The Android mascot is used to wearing all sorts of costumes. When Google released Android’s 4.0 Ice Cream Sandwich, the lime green color was replaced with – you guessed it – an ice cream sandwich motif: chocolate on the outside, vanilla ice cream underneath. Google also released pins for Mobile World Congress 2011 that displayed the mascot wearing a blue polka dot dress and a red suit.
But there's a second Easter egg hidden in this shot: the most famous sound effect in Hollywood. Behind the green robot, on the drive-in movie itself, a typical Hitchcockian scene plays. Dressed in a suit, a man opens a door to a dark office, goes to flick on the light switch and sees a shadow of an ominous figure with outstretched fingers. The final shot shows the man’s wide, frightened eyes, reminiscent of facial close-ups in movies such as “Shadow of a Doubt” (1943) and “Psycho” (1960).
The character lets out a distinctive howl. It's the "Wilhelm scream," a particular sound clips that has appeared in countless movies. The exact same scream has been used in Star Wars, Indiana Jones, Lord of the Rings, and many, many other films.

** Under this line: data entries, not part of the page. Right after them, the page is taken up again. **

(** * GEO audit: a shallow embedding of [geo_audit/analyzer.py]

    The analyzer turns an article (HTML body, meta description, title) into
    ten boolean verdicts, a score and a list of recommendations.  This file
    embeds the analyzer in Rocq and proves properties of it.

    Layout of the embedding:
    - Python [str] values are sequences of Unicode code points: [text].
    - The character tables Python consults ([str.isalnum], [str.lower], the
      [re] categories) are written out for the Basic Latin, Latin-1,
      Latin Extended-A and General Punctuation blocks, which cover every
      literal of the analyzer; for the other code points they are the
      fields of a [unicode_db] the development is parametric in.
    - The [re] module is a backtracking matcher over a small regex syntax.
    - A BeautifulSoup document is a tree of tags and strings; the parser
      [BeautifulSoup(html, "html.parser")] is a parameter.
    - Exceptions are an error monad [exc]. *)

From Stdlib Require Import List Bool Arith NArith ZArith Lia String Ascii.
From Stdlib.Strings Require Byte.
Import ListNotations.

Set Implicit Arguments.

(** ** Text *)

Definition text := list N.

(** UTF-8 decoding of a Rocq string literal, so that the literals of the
    source can be written as they are. *)
Fixpoint utf8_go (need : nat) (acc : N) (bs : list N) : text :=
  match bs with
  | [] => []
  | b :: tl =>
      match need with
      | O =>
          if (b <? 0x80)%N then b :: utf8_go 0 0 tl
          else if (b <? 0xE0)%N then utf8_go 1 (b - 0xC0) tl
          else if (b <? 0xF0)%N then utf8_go 2 (b - 0xE0) tl
          else utf8_go 3 (b - 0xF0) tl
      | S n =>
          let acc' := (acc * 64 + (b - 0x80))%N in
          match n with
          | O => acc' :: utf8_go 0 0 tl
          | S _ => utf8_go n acc' tl
          end
      end
  end.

As the Monitor reported recently, "the Wilhelm scream has appeared in Gremlins 2 (when a victim of the titular monsters falls to his death); Batman Returns (when a clown gets a bat-fist in the face); the direct-to-video Little Mermaid 2 (when a crew member on a doomed ship leaps overboard); and Lord of the Rings: The Two Towers (during the battle for Helm's Deep)."
Horror movies were popular at drive-ins, including classics ranging from “The Blob” (1958) and “The Curse of Frankenstein” (1957). Although “horror movies, so popular in the thirties and early forties, had seen their star fall by the fifties,” according to Yahoo, “not many such films made the ‘A’ list. They were fodder for the drive-in theaters and Saturday matinees.”
Next up: Google's secret code.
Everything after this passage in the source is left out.